*RECORDS SHOWN*.
####################
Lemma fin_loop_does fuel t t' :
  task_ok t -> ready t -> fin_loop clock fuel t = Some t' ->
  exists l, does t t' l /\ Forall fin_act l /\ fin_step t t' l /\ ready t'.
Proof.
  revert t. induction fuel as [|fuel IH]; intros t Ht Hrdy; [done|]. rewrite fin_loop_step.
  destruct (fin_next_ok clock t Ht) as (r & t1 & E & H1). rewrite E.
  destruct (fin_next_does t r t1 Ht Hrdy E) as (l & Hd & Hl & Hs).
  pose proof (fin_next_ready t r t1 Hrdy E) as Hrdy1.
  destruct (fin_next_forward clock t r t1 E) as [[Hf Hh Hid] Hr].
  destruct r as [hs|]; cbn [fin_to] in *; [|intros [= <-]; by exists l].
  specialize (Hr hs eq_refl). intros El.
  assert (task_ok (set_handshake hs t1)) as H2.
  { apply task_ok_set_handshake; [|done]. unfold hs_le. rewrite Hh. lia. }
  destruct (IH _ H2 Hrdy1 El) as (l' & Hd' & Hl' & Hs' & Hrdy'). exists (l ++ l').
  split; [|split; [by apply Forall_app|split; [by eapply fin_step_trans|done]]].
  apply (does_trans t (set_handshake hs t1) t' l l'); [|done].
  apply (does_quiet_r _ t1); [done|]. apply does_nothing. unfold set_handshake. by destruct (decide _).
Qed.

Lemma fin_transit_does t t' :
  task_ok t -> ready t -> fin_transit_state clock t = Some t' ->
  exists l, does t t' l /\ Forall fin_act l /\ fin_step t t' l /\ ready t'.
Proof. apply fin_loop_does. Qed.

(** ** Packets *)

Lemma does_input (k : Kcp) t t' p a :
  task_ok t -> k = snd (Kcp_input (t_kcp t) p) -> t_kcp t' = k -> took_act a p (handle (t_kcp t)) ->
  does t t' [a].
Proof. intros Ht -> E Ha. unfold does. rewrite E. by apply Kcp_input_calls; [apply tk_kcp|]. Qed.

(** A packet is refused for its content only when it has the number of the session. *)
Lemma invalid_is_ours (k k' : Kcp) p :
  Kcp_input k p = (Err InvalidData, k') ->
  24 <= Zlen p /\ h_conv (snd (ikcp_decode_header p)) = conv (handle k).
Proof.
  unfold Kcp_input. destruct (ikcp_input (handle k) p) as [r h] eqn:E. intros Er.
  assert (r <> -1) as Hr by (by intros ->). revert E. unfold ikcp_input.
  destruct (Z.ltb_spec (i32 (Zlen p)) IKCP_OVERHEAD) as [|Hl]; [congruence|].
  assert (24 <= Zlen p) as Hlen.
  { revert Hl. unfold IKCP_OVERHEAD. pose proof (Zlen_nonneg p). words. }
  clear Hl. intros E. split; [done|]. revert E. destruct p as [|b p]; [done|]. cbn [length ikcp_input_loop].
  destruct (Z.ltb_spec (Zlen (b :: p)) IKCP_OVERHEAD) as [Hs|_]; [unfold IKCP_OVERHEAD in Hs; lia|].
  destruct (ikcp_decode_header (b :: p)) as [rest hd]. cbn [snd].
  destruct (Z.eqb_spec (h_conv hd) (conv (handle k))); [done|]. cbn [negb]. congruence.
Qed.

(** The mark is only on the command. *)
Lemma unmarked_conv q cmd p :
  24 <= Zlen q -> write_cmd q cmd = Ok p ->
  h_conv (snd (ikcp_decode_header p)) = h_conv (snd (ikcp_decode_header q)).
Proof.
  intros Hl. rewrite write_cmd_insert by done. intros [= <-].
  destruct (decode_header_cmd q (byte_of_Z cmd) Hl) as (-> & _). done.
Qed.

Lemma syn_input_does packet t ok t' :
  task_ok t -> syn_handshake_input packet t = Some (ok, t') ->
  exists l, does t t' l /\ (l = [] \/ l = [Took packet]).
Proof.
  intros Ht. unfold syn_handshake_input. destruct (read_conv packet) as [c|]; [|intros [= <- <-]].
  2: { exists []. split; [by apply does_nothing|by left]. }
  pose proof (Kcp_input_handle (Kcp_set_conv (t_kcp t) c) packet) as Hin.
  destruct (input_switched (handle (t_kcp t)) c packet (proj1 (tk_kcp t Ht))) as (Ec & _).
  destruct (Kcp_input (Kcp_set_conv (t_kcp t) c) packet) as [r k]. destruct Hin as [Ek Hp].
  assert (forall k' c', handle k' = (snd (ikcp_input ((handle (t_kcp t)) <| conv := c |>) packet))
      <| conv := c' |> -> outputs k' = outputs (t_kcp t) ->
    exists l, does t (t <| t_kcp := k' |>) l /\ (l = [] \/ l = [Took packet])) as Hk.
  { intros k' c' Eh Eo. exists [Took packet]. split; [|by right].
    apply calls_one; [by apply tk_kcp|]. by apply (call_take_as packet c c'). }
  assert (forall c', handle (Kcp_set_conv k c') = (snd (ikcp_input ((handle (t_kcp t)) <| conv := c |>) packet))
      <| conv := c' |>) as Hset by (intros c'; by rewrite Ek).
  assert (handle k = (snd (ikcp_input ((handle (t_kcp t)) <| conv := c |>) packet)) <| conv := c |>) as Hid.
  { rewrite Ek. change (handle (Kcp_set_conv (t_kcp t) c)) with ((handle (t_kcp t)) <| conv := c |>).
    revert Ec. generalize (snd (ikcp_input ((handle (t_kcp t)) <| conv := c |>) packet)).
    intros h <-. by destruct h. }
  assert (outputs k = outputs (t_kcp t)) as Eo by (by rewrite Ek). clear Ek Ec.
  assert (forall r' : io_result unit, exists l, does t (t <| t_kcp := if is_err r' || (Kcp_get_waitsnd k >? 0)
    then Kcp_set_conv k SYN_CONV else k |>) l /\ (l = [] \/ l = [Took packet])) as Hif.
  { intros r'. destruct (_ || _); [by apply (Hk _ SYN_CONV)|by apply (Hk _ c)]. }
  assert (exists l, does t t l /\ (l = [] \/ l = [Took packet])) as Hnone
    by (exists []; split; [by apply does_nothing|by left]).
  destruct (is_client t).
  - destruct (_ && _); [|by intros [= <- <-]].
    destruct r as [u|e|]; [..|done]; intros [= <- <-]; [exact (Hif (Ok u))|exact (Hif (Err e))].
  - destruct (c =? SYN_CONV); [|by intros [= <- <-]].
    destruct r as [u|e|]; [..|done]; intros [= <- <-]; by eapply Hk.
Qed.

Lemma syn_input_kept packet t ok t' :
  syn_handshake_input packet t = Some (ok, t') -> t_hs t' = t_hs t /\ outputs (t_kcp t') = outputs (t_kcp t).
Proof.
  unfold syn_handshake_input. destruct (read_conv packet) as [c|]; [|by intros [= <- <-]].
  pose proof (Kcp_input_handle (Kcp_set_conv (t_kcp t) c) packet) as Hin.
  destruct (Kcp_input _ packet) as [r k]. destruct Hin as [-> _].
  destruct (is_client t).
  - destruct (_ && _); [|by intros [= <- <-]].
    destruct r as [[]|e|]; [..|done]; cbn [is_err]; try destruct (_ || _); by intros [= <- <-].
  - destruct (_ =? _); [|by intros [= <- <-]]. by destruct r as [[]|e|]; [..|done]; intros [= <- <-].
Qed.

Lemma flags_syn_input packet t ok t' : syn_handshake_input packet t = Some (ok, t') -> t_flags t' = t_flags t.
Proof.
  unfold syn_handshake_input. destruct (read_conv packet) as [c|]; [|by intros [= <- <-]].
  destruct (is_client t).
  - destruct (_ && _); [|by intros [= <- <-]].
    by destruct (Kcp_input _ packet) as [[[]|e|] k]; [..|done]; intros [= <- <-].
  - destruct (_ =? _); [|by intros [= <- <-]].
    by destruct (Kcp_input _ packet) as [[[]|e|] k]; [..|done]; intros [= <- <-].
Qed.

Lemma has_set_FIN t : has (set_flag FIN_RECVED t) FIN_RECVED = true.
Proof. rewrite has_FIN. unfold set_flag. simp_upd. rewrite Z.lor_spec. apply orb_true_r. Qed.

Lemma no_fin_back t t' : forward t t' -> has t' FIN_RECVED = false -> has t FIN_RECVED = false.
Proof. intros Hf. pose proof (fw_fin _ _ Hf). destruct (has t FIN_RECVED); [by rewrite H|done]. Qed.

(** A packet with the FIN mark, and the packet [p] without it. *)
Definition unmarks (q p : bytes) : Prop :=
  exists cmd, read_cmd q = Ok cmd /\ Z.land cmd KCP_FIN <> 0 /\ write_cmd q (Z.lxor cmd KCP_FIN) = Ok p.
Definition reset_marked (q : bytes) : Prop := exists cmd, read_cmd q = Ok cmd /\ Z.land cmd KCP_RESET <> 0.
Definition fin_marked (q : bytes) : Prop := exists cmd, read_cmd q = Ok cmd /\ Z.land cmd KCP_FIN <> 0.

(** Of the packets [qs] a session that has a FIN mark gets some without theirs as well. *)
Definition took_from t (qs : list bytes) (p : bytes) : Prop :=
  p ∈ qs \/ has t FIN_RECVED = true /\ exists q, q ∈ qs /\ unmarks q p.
####################
*WHAT YOU NEED TO DO*. A single number is the answer: the count of lines above that include the string "congruence".

*WRITTEN SOLUTION*. 2